Something sharper surfaced there now—less observation, more boundary.
"…Maybe later."
Shura exhaled sharply through his nose.
"…So you can't."
"I can."
"Then do it."
"No."
Flat. Final. Clean.
Silence snapped into place.
"…You're annoying," Shura muttered.
"…You scream in your sleep," Osiris replied.
That landed harder than it should have.
Shura stopped entirely, like motion itself had briefly become optional and he wasn't sure whether to continue it.
No response formed fast enough to fill the gap. Nothing immediate, nothing clean enough to use. Just the absence of something useful.
Osiris set the badge back on the table.
Exact placement.
Exact angle.
Like restoring order, not to the object—but to the space it disturbed.
"…If I help you," he said, "you stop doing that."

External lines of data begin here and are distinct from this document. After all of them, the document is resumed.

(* ===== verification/IdlEnum.v ===== *)
(** * What the generated enumeration helpers do

    The header that [Idl] writes is read back here: its lines, the functions StringToE, EToString and ESize by the line that heads
    them, and their bodies, which are ifs that return, run on an argument.  The specification is the table of
    names and values that the IDL file declares. *)

From S2P Require Import Prelude CString Text Idl.
From Stdlib Require Import Ascii.

(** ** Lines *)

Fixpoint lines_of (s : text) : list text :=
  match s with
  | [] => [[]]
  | c :: s => if decide (c = NL) then [] :: lines_of s else match lines_of s with l :: ls => (c :: l) :: ls | [] => [[c]] end
  end.

Definition unlines (ls : list text) : text := concat (map endl ls).

(** A text that is empty or ends a line. *)
Definition ended (t : text) : Prop := t = [] \/ exists x, t = x ++ [NL].

Lemma unlines_nil : unlines [] = [].
Proof. done. Qed.

Lemma unlines_cons l ls : unlines (l :: ls) = l ++ NL :: unlines ls.
Proof. unfold unlines, endl. cbn. by rewrite <- app_assoc. Qed.

Lemma unlines_app ls ls' : unlines (ls ++ ls') = unlines ls ++ unlines ls'.
Proof. unfold unlines. by rewrite map_app, concat_app. Qed.

Lemma ended_app s t : ended s -> ended t -> ended (s ++ t).
Proof.
  intros [->|[x ->]] [->|[y ->]]; rewrite ?app_nil_r; try (by left); right; [by exists y|by exists x|].
  exists ((x ++ [NL]) ++ y). by rewrite app_assoc.
Qed.

Lemma ended_endl t : ended (endl t).
Proof. right. by exists t. Qed.

Lemma ended_unlines ls : ended (unlines ls).
Proof. induction ls as [|l ls IH]; [by left|]. change (unlines (l :: ls)) with (endl l ++ unlines ls). by apply ended_app; [apply ended_endl|]. Qed.

#[export] Hint Resolve ended_app ended_endl ended_unlines : daf.

Lemma lines_of_not_nil s : lines_of s <> [].
Proof. destruct s as [|c s]; cbn; [done|]. destruct (decide (c = NL)); [done|]. by destruct (lines_of s). Qed.

Lemma lines_of_app s t : lines_of (s ++ NL :: t) = lines_of s ++ lines_of t.
Proof.
  induction s as [|c s IH]; cbn [app lines_of]; [by rewrite decide_True|]. rewrite IH. destruct (decide (c = NL)); [done|].
  destruct (lines_of s) eqn:E; [by apply lines_of_not_nil in E|done].
Qed.

Lemma lines_of_clean s : NL ∉ s -> lines_of s = [s].
Proof.
  induction s as [|c s IH]; [done|]. rewrite not_elem_of_cons. intros [Hc Hs]. cbn. by rewrite decide_False, IH by congruence.
Qed.

Lemma lines_of_ended s t : ended s -> exists pre, lines_of (s ++ t) = pre ++ lines_of t.
Proof. intros [->|[x ->]]; [by exists []|]. exists (lines_of x). rewrite <- app_assoc. cbn. apply lines_of_app. Qed.

Lemma lines_of_unlines ls t : Forall (fun l => NL ∉ l) ls -> lines_of (unlines ls ++ t) = ls ++ lines_of t.
Proof.
  induction 1 as [|l ls Hl _ IH]; [done|]. rewrite unlines_cons, <- app_assoc. cbn [app]. by rewrite lines_of_app, lines_of_clean, IH.
Qed.

(** ** Running the functions *)

Fixpoint strip_prefix (p l : text) : option text :=
  match p, l with
  | [], _ => Some l
  | x :: p, y :: l => if decide (x = y) then strip_prefix p l else None
  | _ :: _, [] => None
  end.

(** The condition of a line that is an if, on the argument of the function. *)
Definition test_name (typeString t : text) : option bool :=
  rest ← strip_prefix (str "if(" ++ [DQUOTE]) t; Some (bool_decide (rest = typeString ++ DQUOTE :: str " == typeString)")).
Definition test_value (typeEnum t : text) : option bool :=
  rest ← strip_prefix (str "if(") t; Some (bool_decide (rest = typeEnum ++ str " == typeEnum)")).

(** The expression that a body returns, [None] when it throws or ends; while [skip], in the braces of an if whose condition is false. *)
Fixpoint run (test : text -> option bool) (skip : bool) (ls : list text) : option text :=
  match ls with
  | [] => None
  | l :: ls =>
      let t := skip_space l in
      if bool_decide (t = str "}") then run test false ls
      else if skip then run test skip ls
      else match test t with
           | Some b => run test (negb b) ls
           | None =>
               match strip_prefix (str "return ") t with
               | Some v => Some (removelast v)
               | None => match strip_prefix (str "throw ") t with Some _ => None | None => run test false ls end
               end
           end
  end.

(** The lines behind the one that is [head]. *)
Fixpoint body_of (head : text) (ls : list text) : list text :=
  match ls with
  | [] => []
  | l :: ls => if bool_decide (skip_space l = head) then ls else body_of head ls
  end.

Definition StringTo (local full : text) (ls : list text) (typeString : text) : option text :=
  run (test_name typeString) false (body_of (str "enum " ++ full ++ str " " ++ str "StringTo" ++ local ++ str "(const std::string &typeString)") ls).
Definition ToString (local full : text) (ls : list text) (typeEnum : text) : option text :=
  run (test_value typeEnum) false (body_of (str "std::string " ++ local ++ str "ToString(enum " ++ full ++ str " typeEnum)") ls).
Definition Size (local : text) (ls : list text) : option text :=
  run (fun _ => None) false (body_of (str "int " ++ local ++ str "Size(void)") ls).

(** ** The lines that a visit writes *)

Definition chunk (i : nat) (test value : text) : list text :=
  [indent i ++ test; indent i ++ str "{"; indent (i + 3) ++ str "return " ++ value ++ str ";"; indent i ++ str "}"; []].

Definition name_chunk (i : nat) (v : text * text) : list text := chunk i (str "if(" ++ quoted (fst v) ++ str " == typeString)") (snd v).
Definition value_chunk (i : nat) (v : text * text) : list text := chunk i (str "if(" ++ snd v ++ str " == typeEnum)") (quoted (fst v)).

A nod—subtle, toward Shura's hand.
Shura clenched it once.
Held it still.
"…And if I don't?"
Osiris shrugged.
"…Then you stay like this."
Not threat. Prediction. That was worse.
Shura stared at him.
"…You don't help people," he said.
"…No."
"…Then why."
"…I told you."
"Authority?"
A nod.
"…That's not enough."
"It is for me."
Silence.
Heavy. Not emotional—mechanical. Like two systems failing to reconcile their logic.
Shura leaned back again.
Head touching the wall.
"…You're weird."
"…You're unstable."
A pause.
Shura exhaled.
Long.
Tired in a way sleep hadn't fixed.
"…Fine."
No reaction.
"…Fine what?"
Shura looked at him again.
Still unsure of the shape of what he was agreeing to.
"…I'll listen."
A beat.
"…Not agree."
Another.
"…Just listen."
Osiris didn't move.
But something in his expression shifted—so slight it barely qualified as change.
Like a system accepting input it had already anticipated.
His smile altered.
Not formed.
Just adjusted.
And that made the room feel, briefly, like it had just started paying attention.